Archive for the ‘Drexel’ Category

Superscalar — The Easy Way!

Wednesday, April 14th, 2010

I really enjoy taking courses with useful, practical content. It doesn’t happen all the time, but I’ve had a good run of luck recently. Tuesday’s lecture in the ECEC622 Parallel Computer Architecture course I’m taking was about OpenMP — a very easy-to-use, open-source API for C/C++ and Fortran.

OpenMP is what an API should be — both useful and very easy to incorporate into an application, even for programmers encountering it for the first time. Within a few minutes of learning the fundamentals, I was able to write a multithreaded version of the ubiquitous “Hello, World!” program.

Of course, whenever I want to really start to learn a language, architecture, or API, I use it to write a Mandelbrot Set program. Mandelbrot Set calculation lends itself extremely well to parallelization APIs like OpenMP — it’s what programmers refer to as “embarrassingly parallel.”

Here is the Mandelbrot Set calculation code. The OpenMP modifications are shown in blue. Omit them, and the code does exactly the same thing, but without the parallelization.

#include <stdio.h>
#include <omp.h>

//Mandelbrot Set calculation routine, to test
//speedup obtained from using OpenMP

//M. Eric Carr
//mec(eighty-two) .at. drexel (dot...) edu

int main(){
	const double rmin = -2.2;
	const double rmax = 1.4;
	const double imin = -1.8;
	const double imax = 1.8;
	const unsigned long long maxiter = 20000;
	const unsigned long long xres = 2000;
	const unsigned long long yres = 2000;

	double a, b, r, i, h;	//Private variables for threads

	unsigned long long totalcount=0;
	unsigned long long count=0;
	unsigned long long x,y;
	unsigned long long iter;

	double dx, dy;
	dx = (rmax-rmin)/xres;
	dy = (imax-imin)/yres;

	#pragma omp parallel for private(a,b,r,i,h,x,y,iter) reduction(+:count)
	for(y=0;y<yres;y++){
		b = imax-y*dy;
		for(x=0;x<xres;x++){
			r=0;
			i=0;
			a = rmin + x*dx;
			iter=0;
			while(iter<maxiter && r*r+i*i<=4.0){
				h=(r+i)*(r-i)+a;
				i=2*r*i+b;
				r=h;
				iter++;
				}
			if(iter>=maxiter-1){
				count++;}
			} //for x
		} //for y

	#pragma omp barrier

	printf("dx is: %F\n",dx);
	printf("dy is: %F\n",dy);
	printf("Total count is: %lld\n",count);

	dx=count*dx*dy;

	printf("Total area is: %F\n",dx);

	return(0);

	} //main

Three extra lines of code, to share the workload among however many CPU cores your system has (eight virtual cores, on a Core i7 CPU). Talk about a good return on your coding time!

True 8-bit computing!

Friday, April 2nd, 2010

A while ago, I realized that the DrACo/Z80 was actually quite a bit more complex than it needed to be, to suit the purposes of the EET325 class. Since it is programmed in machine code, the programs written for it tend to be very small, both in terms of code size and memory usage.
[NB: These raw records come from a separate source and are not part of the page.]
(** * LuaJIT target definitions (lj_target.h): register, spill-slot,
    register-set and register-cost encodings, and exit-stub addressing.

    The header consists of C macros over small unsigned integers.  Every
    macro is embedded as a function on [Z]; the width of the C type an
    expression is computed in is written out as a reduction modulo a power
    of two, and C truth values are integers tested with [truthy]. *)

From Stdlib Require Import ZArith Lia Bool List.
Import ListNotations.
Local Open Scope Z_scope.

(** ** C integer arithmetic *)

Definition u8 (x : Z) : Z := x mod 2 ^ 8.
Definition u16 (x : Z) : Z := x mod 2 ^ 16.
Definition u32 (x : Z) : Z := x mod 2 ^ 32.

(** A C scalar used as a condition is true when it is not zero. *)
Definition truthy (x : Z) : bool := negb (x =? 0).

(** Results of [!], [==] and [!=]: the integers 1 and 0. *)
Definition c_not (x : Z) : Z := if x =? 0 then 1 else 0.
Definition c_eq (x y : Z) : Z := if x =? y then 1 else 0.
Definition c_ne (x y : Z) : Z := if x =? y then 0 else 1.

(** Shifts of a 32-bit unsigned operand by a count that is only known at
    the use site.  C leaves a shift undefined when the count is negative
    or not smaller than the width of the operand, hence the [option]. *)
Definition shl32 (x n : Z) : option Z :=
  if (0 <=? n) && (n <? 32) then Some (u32 (Z.shiftl x n)) else None.
Definition shr32 (x n : Z) : option Z :=
  if (0 <=? n) && (n <? 32) then Some (Z.shiftr x n) else None.

Definition obind {A B : Type} (m : option A) (k : A -> option B) : option B :=
  match m with
  | Some a => k a
  | None => None
  end.

Notation "x <- m ;; k" := (obind m (fun x => k))
  (at level 61, m at next level, right associativity).

(** ** Registers and spill slots *)

(** [Reg] is a [uint32_t]; the value kept in [ir->r] is a [uint8_t]. *)
Definition RID_NONE : Z := 0x80.
Definition RID_MASK : Z := 0x7f.
Definition RID_INIT : Z := Z.lor RID_NONE RID_MASK.

Definition ra_noreg (r : Z) : Z := Z.land r RID_NONE.
Definition ra_hasreg (r : Z) : Z := c_not (Z.land r RID_NONE).

Definition ra_hashint (r : Z) : Z := c_ne r RID_INIT.
Definition ra_gethint (r : Z) : Z := u32 (Z.land r RID_MASK).
(** [ra_sethint(rr, r)] assigns to [rr]; the function gives the value [rr]
    holds afterwards.  The previous value of [rr] plays no part. *)
Definition ra_sethint (rr r : Z) : Z := u8 (Z.lor r RID_NONE).
Definition ra_samehint (r1 r2 : Z) : Z := c_eq (ra_gethint (Z.lxor r1 r2)) 0.

Definition SPS_NONE : Z := 0.
Definition ra_hasspill (s : Z) : Z := c_ne s SPS_NONE.

(** ** Combined register and spill slot *)

(** [RegSP] is a [uint32_t]; the value kept in [ir->prev] is a [uint16_t]. *)
Definition REGSP (r s : Z) : Z := u32 (r + u32 (Z.shiftl s 8)).
Definition REGSP_HINT (r : Z) : Z := Z.lor r RID_NONE.
Definition REGSP_INIT : Z := REGSP RID_INIT 0.

Definition regsp_reg (rs : Z) : Z := Z.land rs 255.
Definition regsp_spill (rs : Z) : Z := Z.shiftr rs 8.
Definition regsp_used (rs : Z) : Z :=
  c_ne (Z.land rs (Z.lnot (REGSP RID_MASK 0))) (REGSP RID_NONE 0).

(** ** Register sets *)

(** [RegSet] is a [uint32_t].  The shift counts of these macros are their
    arguments, so each one is defined only where its shifts are. *)
Definition RID2RSET (r : Z) : option Z := shl32 1 r.
Definition RSET_EMPTY : Z := 0.
Definition RSET_RANGE (lo hi : Z) : option Z :=
  b <- RID2RSET (hi - lo) ;; shl32 (u32 (b - 1)) lo.

Definition rset_test (rs r : Z) : option Z :=
  q <- shr32 rs r ;; Some (Z.land q 1).
(** [rset_set] and [rset_clear] assign to [rs]; the functions give its new
    value.  [rset_exclude] computes the same value as [rset_clear] and
    leaves [rs] alone. *)
Definition rset_set (rs r : Z) : option Z :=
  b <- RID2RSET r ;; Some (Z.lor rs b).
Definition rset_clear (rs r : Z) : option Z :=
  b <- RID2RSET r ;; Some (Z.land rs (u32 (Z.lnot b))).
Definition rset_exclude (rs r : Z) : option Z :=
  b <- RID2RSET r ;; Some (Z.land rs (u32 (Z.lnot b))).

(** Modelled from the spec: [lj_fls] and [lj_ffs] are declared in lj_def.h,
    which is not among the sources.  The spec describes the two picks as
    "pick the highest set bit" and "pick the lowest set bit" of a 32-bit
    mask, with no behaviour defined for an empty mask.  The scans below
    walk the 32 bit positions from the top, respectively from the bottom,
    and stop at the first set bit; an empty mask gives no result. *)
Fixpoint scan_down (n : nat) (x : Z) : option Z :=
  match n with
  | O => None
  | S k => if Z.testbit x (Z.of_nat k) then Some (Z.of_nat k)
           else scan_down k x
  end.

Fixpoint scan_up (n : nat) (i : Z) (x : Z) : option Z :=
  match n with
  | O => None
  | S k => if Z.testbit x i then Some i else scan_up k (i + 1) x
  end.

Definition lj_fls (x : Z) : option Z := scan_down 32 x.
Definition lj_ffs (x : Z) : option Z := scan_up 32 0 x.

Definition rset_picktop (rs : Z) : option Z := option_map u32 (lj_fls rs).
Definition rset_pickbot (rs : Z) : option Z := option_map u32 (lj_ffs rs).

(** ** Register allocation cost *)

Definition REGCOST_PHI_WEIGHT : Z := 64.

(** [RegCost] is a [uint32_t], [IRRef1] a [uint16_t]. *)
Definition REGCOST (cost ref : Z) : Z :=
  u32 (u32 ref + u32 (Z.shiftl (u32 cost) 16)).
Definition regcost_ref (rc : Z) : Z := u16 rc.

Section RegCost.
(** [IRT_ISPHI] is the phi flag of an IR type byte.  It is defined in
    lj_ir.h, which is not among the sources, and stays a parameter. *)
Variable IRT_ISPHI : Z.

Definition REGCOST_T (t : Z) : Z :=
  u32 (u32 (Z.land t IRT_ISPHI) *
       (u32 (Z.shiftl (u32 REGCOST_PHI_WEIGHT) 16) / u32 IRT_ISPHI)).
Definition REGCOST_REF_T (ref t : Z) : Z :=
  u32 (REGCOST ref ref + REGCOST_T t).

(** The phi penalty of a value of type [t] as the allocator's cost model
    describes it: [REGCOST_PHI_WEIGHT] when the phi flag is set in [t],
    nothing otherwise. *)
Definition phi_weight (t : Z) : Z :=
  if Z.land t IRT_ISPHI =? 0 then 0 else REGCOST_PHI_WEIGHT.

(** The sort key the cost model assigns to a value. *)
Definition cost_key (ref t : Z) : Z := ref + phi_weight t.

(** Picking the smaller of two costs picks a value of smallest key:
    whichever side the unsigned comparison of the two costs favours, that
    side's key is not above the other's. *)
Definition min_cost_has_min_key (ref1 t1 ref2 t2 : Z) : Prop :=
  (REGCOST_REF_T ref1 t1 <= REGCOST_REF_T ref2 t2 ->
   cost_key ref1 t1 <= cost_key ref2 t2) /\
  (REGCOST_REF_T ref2 t2 <= REGCOST_REF_T ref1 t1 ->
   cost_key ref2 t2 <= cost_key ref1 t1).
End RegCost.

(** ** Exit stubs *)

(** The part of [jit_State] the header reads: the table of exit stub group
    base addresses.  An address is a number, [NULL] is 0. *)
Record jit_State : Type := mk_jit_State { exitstubgroup : list Z }.

Section ExitStub.
(** Both constants come from the CPU specific header lj_target_x86.h,
    which is not among the sources. *)
Variables EXITSTUBS_PER_GROUP EXITSTUB_SPACING : Z.

(** [exitno] is an [ExitNo], a [uint32_t]: quotient, remainder and the
    product with the spacing are unsigned 32-bit operations.  There is no
    result when the divisor is zero, when the group index lies outside
    the table, or when the assertion on the group's base fails. *)
Definition exitstub_addr (J : jit_State) (exitno : Z) : option Z :=
  if u32 EXITSTUBS_PER_GROUP =? 0 then None
  else
    match nth_error (exitstubgroup J)
                    (Z.to_nat (exitno / u32 EXITSTUBS_PER_GROUP)) with
    | None => None
    | Some base =>
        if base =? 0 then None
        else Some (base + u32 (u32 EXITSTUB_SPACING *
                               (exitno mod u32 EXITSTUBS_PER_GROUP)))
    end.
End ExitStub.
Since wire-wrapping all of the connections is by far the most time-consuming part of the build process, this suggested a possible shortcut. Instead of wiring up all sixteen address lines, why not make it a true 8-bit computer — with only eight address lines? Sure, it will only be able to access the first 256 bytes of its memory, but nobody ever uses more than that in the class, anyway. (…and if any students get that ambitious, it can still be upgraded to 16-bit easily enough.)

Here are the updated schematics (including a few bug fixes and annotations). The 74LS245s between the Z80 and the bus have been removed, as well, since even the original 16-bit prototype runs well enough without them.
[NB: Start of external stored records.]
(** X6.  The callback that [psyco_wait] calls is the last one
    registered: right after [psyco_set_wait_callback(v)] with [v] not
    None, [psyco_wait] calls [v], once, on the world as it is. *)
Theorem wait_calls_registered (v : PyObject) s :
  v <> Py_None ->
  let r := PyObject_CallFunctionObjArgs v (Some v, world s) in
  let out := runState (psyco_set_wait_callback v ;; psyco_wait) s in
  fst out = match fst r with Some _ => 0 | None => -1 end
  /\ world (snd out) = snd (snd r)
  /\ calls is_callback (trace (snd out))
     = S (calls is_callback (trace s))
  /\ In (EvCallback v) (trace (snd out)).
Proof.
  intros Hv r out. subst out.
  rewrite run_bind, set_wait_callback_run. cbn [fst snd].
  destruct v as [| id]; [now elim Hv |].
  set (s1 := mkState' (Some (PyObj id)) (world s) (trace s)).
  assert (Hcb : wait_callback s1 = Some (PyObj id)) by reflexivity.
  subst r. change (world s) with (world s1).
  destruct (PyObject_CallFunctionObjArgs (PyObj id)
              (Some (PyObj id), world s1)) as [[rv |] [cb' w']] eqn:Hcall.
  - rewrite (psyco_wait_returned s1 Hcb Hcall). cbn [fst snd world trace].
    repeat split.
    + unfold calls. rewrite filter_app, length_app. cbn. lia.
    + apply in_or_app. right. right. left. reflexivity.
  - rewrite (psyco_wait_raised s1 Hcb Hcall). cbn [fst snd world trace].
    repeat split.
    + unfold calls. rewrite filter_app, length_app. cbn. lia.
    + apply in_or_app. right. right. left. reflexivity.
Qed.

(** *** psyco_exec_green, the remaining paths *)

(** X7.  When the weak reference cannot be created,
    [psyco_exec_green] returns NULL with the error state as
    [PyWeakref_NewRef] left it; nothing is sent, and the connection is
    left idle. *)
Theorem exec_green_marker_failed command s w1 :
  async_cursor (conn (world s)) = None ->
  PyWeakref_NewRef (world s) = (None, w1) ->
  let out := runState (psyco_exec_green command) s in
  fst out = None
  /\ pyerr (world (snd out)) = pyerr w1
  /\ env (world (snd out)) = env w1
  /\ trace (snd out) = trace s ++ [EvNewRef]
  /\ async_cursor (conn (world (snd out))) = None
  /\ async_status (conn (world (snd out))) = ASYNC_DONE.
Proof.
  intros Hcur Href out. subst out.
  rewrite exec_green_run, (exec_green_steps_noref command s Hcur Href).
  cbn. repeat split; reflexivity.
Qed.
DrACo/Z80 Control Panel (8-bit version)

DrACo/Z80 Core (8-bit version)

Offline Password Reset

Friday, February 26th, 2010

It’s fun to get paid to hack.

We got a new laptop at work that had just arrived from the Provost’s office. They did a good job setting it up, but somehow in the shuffle, we weren’t told what the administrator password was.

After trying the usual suspects, we resorted to Plan B — a bootable, highly-customized Linux CD specializing in Windows password removal. In less than five minutes (three of which were spent finding a USB CD drive to plug in), the admin password was gone. (Security? We don’t need no steenkin’ security…)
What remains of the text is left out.